[Opening Dataset section]

(** * simple-async: the channel scheduler

    A shallow embedding of [channel.ts] (with [promise.ts] and [delay.ts])
    and the properties of the channel that follow from the code.

    Conventions of the embedding.
    - A JavaScript [number] that the channel uses (concurrency, priority,
      [Date.now()]) is an integer, [Z].
    - The channel object is mutated in place by the source; here every
      function takes the world (the channel together with what the host keeps
      for it) and returns the new one.
    - A handler ([channel.eventHandler], [task.eventHandler],
      [options.eventHandler]) is an observer: a call of it is recorded in
      [delivered], it returns normally and does not call back into the
      channel.  The function of a task returns or throws, and does not call
      back into the channel either.
    - An object that passes [isPromise] behaves as a promise: of the two
      reactions given to [.then(..).catch(..)] at most one runs, once, in a
      later job of the host. *)

From Stdlib Require Import String.
From Stdlib Require Import ZArith List Bool Lia Sorted Permutation.
Import ListNotations.
Local Open Scope Z_scope.

(** ** promise.ts *)
Module Promise.

#[local] Set Warnings "-register-all".

(** JavaScript values, as far as [isPromise] looks at them. *)
Inductive Value : Type :=
| VUndefined
| VNull
| VBool (b : bool)
| VNum (n : Z)
| VStr (s : string)
| VFun (ref : nat)
| VObject (props : list (string * Value))
| VPromise (p : nat).

Inductive JsType : Type :=
| TyUndefined | TyObject | TyBoolean | TyNumber | TyString | TyFunction.

Definition JsType_eqb (a b : JsType) : bool :=
  match a, b with
  | TyUndefined, TyUndefined | TyObject, TyObject | TyBoolean, TyBoolean
  | TyNumber, TyNumber | TyString, TyString | TyFunction, TyFunction => true
  | _, _ => false
  end.

(** [typeof v]. *)
Definition typeof (v : Value) : JsType :=
  match v with
  | VUndefined => TyUndefined
  | VNull => TyObject
  | VBool _ => TyBoolean
  | VNum _ => TyNumber
  | VStr _ => TyString
  | VFun _ => TyFunction
  | VObject _ => TyObject
  | VPromise _ => TyObject
  end.

Definition is_null (v : Value) : bool :=
  match v with VNull => true | _ => false end.

Fixpoint lookup (name : string) (props : list (string * Value)) : option Value :=
  match props with
  | [] => None
  | (k, v) :: rest => if String.eqb k name then Some v else lookup name rest
  end.

(** The methods a native promise inherits from [Promise.prototype]. *)
Definition promise_prototype : list (string * Value) :=
  [("then"%string, VFun 0); ("catch"%string, VFun 1); ("finally"%string, VFun 2)].

Definition properties (v : Value) : list (string * Value) :=
  match v with
  | VObject props => props
  | VPromise _ => promise_prototype
  | _ => []
  end.

(** [name in v], for [v] an object that is not [null]. *)
Definition has_property (name : string) (v : Value) : bool :=
  match lookup name (properties v) with Some _ => true | None => false end.

(** [v.name], for [v] an object that is not [null]. *)
Definition get (name : string) (v : Value) : Value :=
  match lookup name (properties v) with Some x => x | None => VUndefined end.

Definition isPromise (possiblePromise : Value) : bool :=
  JsType_eqb (typeof possiblePromise) TyObject &&
  negb (is_null possiblePromise) &&
  has_property "then"%string possiblePromise &&
  has_property "catch"%string possiblePromise &&
  JsType_eqb (typeof (get "then"%string possiblePromise)) TyFunction &&
  JsType_eqb (typeof (get "catch"%string possiblePromise)) TyFunction.

(** [v] has a method called [name]. *)
Definition has_method (name : string) (v : Value) : bool :=
  has_property name v && JsType_eqb (typeof (get name v)) TyFunction.

(** The state of the promise of [createPendingPromise]. *)
Inductive PromiseState (T : Type) : Type :=
| Pending
| Fulfilled (value : T)
| Rejected (reason : Value).
Arguments Pending {T}.
Arguments Fulfilled {T} value.
Arguments Rejected {T} reason.

End Promise.

(** ** delay.ts *)
Module Delay.

(** What the host offers: [typeof requestAnimationFrame !== "undefined"]
    and [typeof setTimeout !== "undefined"]. *)
Record Host : Type := mkHost {
  has_requestAnimationFrame : bool;
  has_setTimeout : bool
}.

(** [runNextTick fn]: [requestAnimationFrame] and [setTimeout] are what the
    host does with the callback, [fn] is the callback run at once. *)
Definition runNextTick {W : Type} (host : Host)
    (requestAnimationFrame setTimeout : W -> W) (fn : W -> W) (w : W) : W :=
  if has_requestAnimationFrame host then requestAnimationFrame w
  else if has_setTimeout host then setTimeout w
  else fn w.

End Delay.

(** ** channel.ts *)
Module Channel.
Import Promise.

(** *** Types *)

(** What a call of a task's function does: [try { result = task.task() }
    catch (e) { .. }] matches on it. *)
Inductive Completion : Type :=
| Returns (result : Value)
| Throws (e : Value).

(** A function given as a task.  [ref] is the identity of the function
    object, which [===] compares; [body] is what a call of it does. *)
Record Fn : Type := mkFn {
  ref : nat;
  body : Completion
}.

Definition call (f : Fn) : Completion := body f.

(** [ChannelTask].  [ident] is the identity of the task object: the
    [ident]-th object that [addTaskToChannel] has built.  [eventHandler], the
    closure over [resultPromise] and [options.eventHandler], is the function
    [taskEventHandler] below; [observed] says that [options.eventHandler] was
    given. *)
Record ChannelTask : Type := mkTask {
  ident : nat;
  task : Fn;
  priority : Z;
  requestedAt : Z;
  observed : bool
}.

(** [ChannelEvent]; the four events that have a task are the
    [ChannelTaskEvent]s.  The field [channel] of an event is the one channel
    of the world. *)
Inductive ChannelEvent : Type :=
| CANCELLED_ALL_TASKS
| TASK_CANCELLED (t : ChannelTask)
| TASK_COMPLETED (t : ChannelTask) (isSuccess isError : bool) (result : Value)
| TASK_STARTED (t : ChannelTask)
| TASK_ADDED (t : ChannelTask).

(** [Channel]; its [eventHandler] is an observer, whose calls the world
    records. *)
Record Channel : Type := mkChannel {
  concurrency : Z;
  tasksInProgress : list ChannelTask;
  tasksInQueue : list ChannelTask
}.

(** [ChannelTaskResult]. *)
Record ChannelTaskResult : Type := mkResult {
  isSuccess : bool;
  isError : bool;
  isCancelation : bool;
  result : Value;
  error : Value
}.

Definition success (v : Value) : ChannelTaskResult :=
  {| isSuccess := true; isError := false; isCancelation := false;
     result := v; error := VUndefined |}.

Definition failure (e : Value) : ChannelTaskResult :=
  {| isSuccess := false; isError := true; isCancelation := false;
     result := VUndefined; error := e |}.

Definition cancelation : ChannelTaskResult :=
  {| isSuccess := false; isError := false; isCancelation := true;
     result := VUndefined; error := VUndefined |}.

(** A call of a handler with an event. *)
Inductive Delivery : Type :=
| ToChannel (ev : ChannelEvent)              (* channel.eventHandler(ev) *)
| ToTask (tid : nat) (ev : ChannelEvent)     (* task.eventHandler(ev) *)
| ToOptions (tid : nat) (ev : ChannelEvent). (* options.eventHandler(ev) *)

(** The channel and what the host keeps for it. *)
Record World : Type := mkWorld {
  channel : Channel;
  (** the calls of the handlers, oldest first *)
  delivered : list Delivery;
  (** the calls of [resultPromise.resolve], oldest first, each with the
      task whose [resultPromise] it is *)
  resolved : list (nat * ChannelTaskResult);
  (** the tasks whose result has the reactions of [.then(..).catch(..)]
      registered and not yet run *)
  awaiting : list ChannelTask;
  (** the callbacks [() => proccessChannel(channel)] given to
      [requestAnimationFrame] or [setTimeout] and not yet run *)
  deferred : nat;
  (** the task objects built so far *)
  allocated : nat
}.

Definition with_channel (c : Channel) (w : World) : World :=
  {| channel := c; delivered := delivered w; resolved := resolved w;
     awaiting := awaiting w; deferred := deferred w; allocated := allocated w |}.

Definition set_tasksInQueue (q : list ChannelTask) (w : World) : World :=
  with_channel {| concurrency := concurrency (channel w);
                  tasksInProgress := tasksInProgress (channel w);
                  tasksInQueue := q |} w.

Definition set_tasksInProgress (l : list ChannelTask) (w : World) : World :=
  with_channel {| concurrency := concurrency (channel w);
                  tasksInProgress := l;
                  tasksInQueue := tasksInQueue (channel w) |} w.

Definition deliver (d : Delivery) (w : World) : World :=
  {| channel := channel w; delivered := delivered w ++ [d];
     resolved := resolved w; awaiting := awaiting w; deferred := deferred w;
     allocated := allocated w |}.

Definition resolve (tid : nat) (r : ChannelTaskResult) (w : World) : World :=
  {| channel := channel w; delivered := delivered w;
     resolved := resolved w ++ [(tid, r)]; awaiting := awaiting w;
     deferred := deferred w; allocated := allocated w |}.

Definition set_awaiting (l : list ChannelTask) (w : World) : World :=
  {| channel := channel w; delivered := delivered w; resolved := resolved w;
     awaiting := l; deferred := deferred w; allocated := allocated w |}.

Definition set_deferred (n : nat) (w : World) : World :=
  {| channel := channel w; delivered := delivered w; resolved := resolved w;
     awaiting := awaiting w; deferred := n; allocated := allocated w |}.

Definition set_allocated (n : nat) (w : World) : World :=
  {| channel := channel w; delivered := delivered w; resolved := resolved w;
     awaiting := awaiting w; deferred := deferred w; allocated := n |}.

(** *** Arrays *)

(** [l.findIndex(p)], counted from [i]. *)
Fixpoint findIndex_from {A : Type} (p : A -> bool) (l : list A) (i : Z) : Z :=
  match l with
  | [] => -1
  | x :: rest => if p x then i else findIndex_from p rest (i + 1)
  end.

Definition findIndex {A : Type} (p : A -> bool) (l : list A) : Z :=
  findIndex_from p l 0.

(** [l.splice(start, 1)]: the removed elements and the array left.  A
    negative [start] counts from the end. *)
Definition splice1 {A : Type} (start : Z) (l : list A) : list A * list A :=
  let len := Z.of_nat (length l) in
  let k := Z.to_nat (if start <? 0 then Z.max (len + start) 0 else Z.min start len) in
  (firstn 1 (skipn k l), firstn k l ++ skipn (S k) l).

(** [l.shift()]. *)
Definition shift {A : Type} (l : list A) : option A * list A :=
  match l with
  | [] => (None, [])
  | x :: rest => (Some x, rest)
  end.

(** [l.sort(cmp)]: the sort is stable, and with a comparator that is a
    total preorder every stable sort gives the same array; this one inserts
    from the right. *)
Fixpoint sort_insert {A : Type} (cmp : A -> A -> Z) (x : A) (l : list A) : list A :=
  match l with
  | [] => [x]
  | y :: rest => if cmp x y <=? 0 then x :: y :: rest else y :: sort_insert cmp x rest
  end.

[Closing Dataset section]

Report every line of the data above that contains the string "else" by copying it in full.

*Written answer*:
  | (k, v) :: rest => if String.eqb k name then Some v else lookup name rest
  else if has_setTimeout host then setTimeout w
  else fn w.
  | x :: rest => if p x then i else findIndex_from p rest (i + 1)
  let k := Z.to_nat (if start <? 0 then Z.max (len + start) 0 else Z.min start len) in
  | y :: rest => if cmp x y <=? 0 then x :: y :: rest else y :: sort_insert cmp x rest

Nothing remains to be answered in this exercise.